In what is demonstrably the incorrect way to respond to an escalating pandemic and public health crisis, Miami-Dade County Commissioner Joe Martinez during an emergency coronavirus meeting yesterday praised county officials for refusing to cancel outdoor events owing to the novel coronavirus outbreak. Then he complained he's sick of hearing about this darn virus already.

"I'm glad we're not at this point even considering canceling any events," Martinez said from the dais. He joked that his own county commission meeting ought to be canceled too. "Because if not, let's cancel this one. Let's cancel the Legislature. Let's cancel Congress."

The commissioner's comments came after the City of Miami canceled the popular Calle Ocho Festival and organizers nixed the popular events Ultra Music Festival and Winter Music Conference. Multiple commissioners at the meeting, including Rebeca Sosa, whose district includes Miami International Airport, sounded outright uninformed about the virus that could strike their constituents any day now. Sosa, for example, claimed doctors don't know yet if the disease is "airborne" but was swiftly corrected.

But Martinez shared outright disinformation yesterday: He compared COVID-19 to standard influenza and said that because the county doesn't cancel events during flu season, it might as well not cancel events for coronavirus. Also implying everyone is freaking out for no reason, he said coronavirus has scared more people than the terrorist group Al-Qaeda.

"I don't know if even Al-Qaeda was able to do what fear of this virus is able to do," he said.

Martinez recommended the county "keep things in perspective."

"We deal with the flu — 70,000 deaths in the U.S. alone. There was Zika that came, SARS — they're all from influenza A from what I've been reading," he said. "And I'm tired of listening to it and hearing about it. So let's just get a little bit more common sense and deal with things like we have been."

He added that canceling events "sends a bad signal to the people that want to come here."

Of course, as local reporters pointed out yesterday, Martinez is completely underplaying the situation. As it stands, COVID-19 has a far higher death rate than the common flu, and public health officials note that the flu isn't going away either, so more people will die if COVID-19 also spreads. Numerous health officials have noted it's best to practice social distancing and cancel events before a viral community spread happens — so canceling major gatherings now could help ensure that medical facilities are not overwhelmed with new patients in the coming days. Massachusetts, for example, is under a state of emergency after more than 70 presumed-positive coronavirus patients likely contracted the disease at a single biotech conference in Boston.

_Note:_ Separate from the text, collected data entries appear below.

(* ===== verification/Bookkeeping.v ===== *)
(** The capture process keeps the books of [FlowTable]: a simulation of the abstract
    table by the packet handler, for any interleaving of conversations. *)
From S2P Require Import Prelude Structs MgArray IpUtils StreamKey Float32 HashTable StatProc Packet Cleanup ShmData Capture Lifecycle Conversation Flows StreamIds FlowTable.
From stdpp Require Import list gmap.
#[local] Open Scope Z_scope.

(** ** The relation *)

(** The stream table: a bucket holds the one pair of its conversation, with the
    handler's key object; [idx] is the entry of the conversation's stream. *)
Record tbl_agrees (k : ptr) (idx : Z -> Z) (m : gmap Z conv) (s : shm_t) : Prop := {
  ta_shape : stream_tbl_shape s;
  ta_cap : numOfBuckets (ht_streams s) = SLOTS /\ idealRatio (ht_streams s) = f32_three /\
    upperRehashThreshold (ht_streams s) = f32_fifteen;
  ta_count : numOfElements (ht_streams s) = Z.of_nat (size m);
  ta_chain : forall b, 0 <= b < SLOTS -> bucketArray (ht_streams s) !! Z.to_nat b =
    Some (match m !! b with Some _ => [mk_KeyValuePair k (idx b)] | None => [] end)
}.

(** The entry of a conversation's stream, given the dictionary of addresses. *)
Record conv_entry (D : gmap addr_key_t Z) (c : conv) (e : stream_info_t) : Prop := {
  ce_key : key_wf (cv_key c) /\ conv_left c <> conv_right c /\ tv_sec (cv_start c) <> 0;
  ce_left : D !! addr_key_init_v4 (conv_left c) = Some (si_idx_left e);
  ce_right : D !! addr_key_init_v4 (conv_right c) = Some (si_idx_right e);
  ce_ports : si_lport e = sk_lport (sk_v4 (cv_key c)) /\ si_rport e = sk_rport (sk_v4 (cv_key c)) /\
    si_ipproto e = sk_ipproto (sk_v4 (cv_key c)) /\ si_tstart e = cv_start c;
  ce_class : flow_class e = conv_class (cv_key c);
  ce_packets : 1 <= cv_packets c < 4294967296 /\ si_packets e = cv_packets c;
  ce_bytes : si_bytes e = u32 (cv_bytes c);
  ce_iid : si_iid e = cv_id c
}.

Some county events, including an indoor job fair, will still go on as planned. Organizers of the Miami Open tennis tournament yesterday said they do not plan to cancel the tournament at Hard Rock Stadium despite the fact that officials have forced athletes in other countries to play without audiences present.

But if Miami-Dade officials want to stop the spread of coronavirus, they might want to start with themselves: County Mayor Carlos Gimenez, for example, spent a portion of yesterday's meeting licking his hands.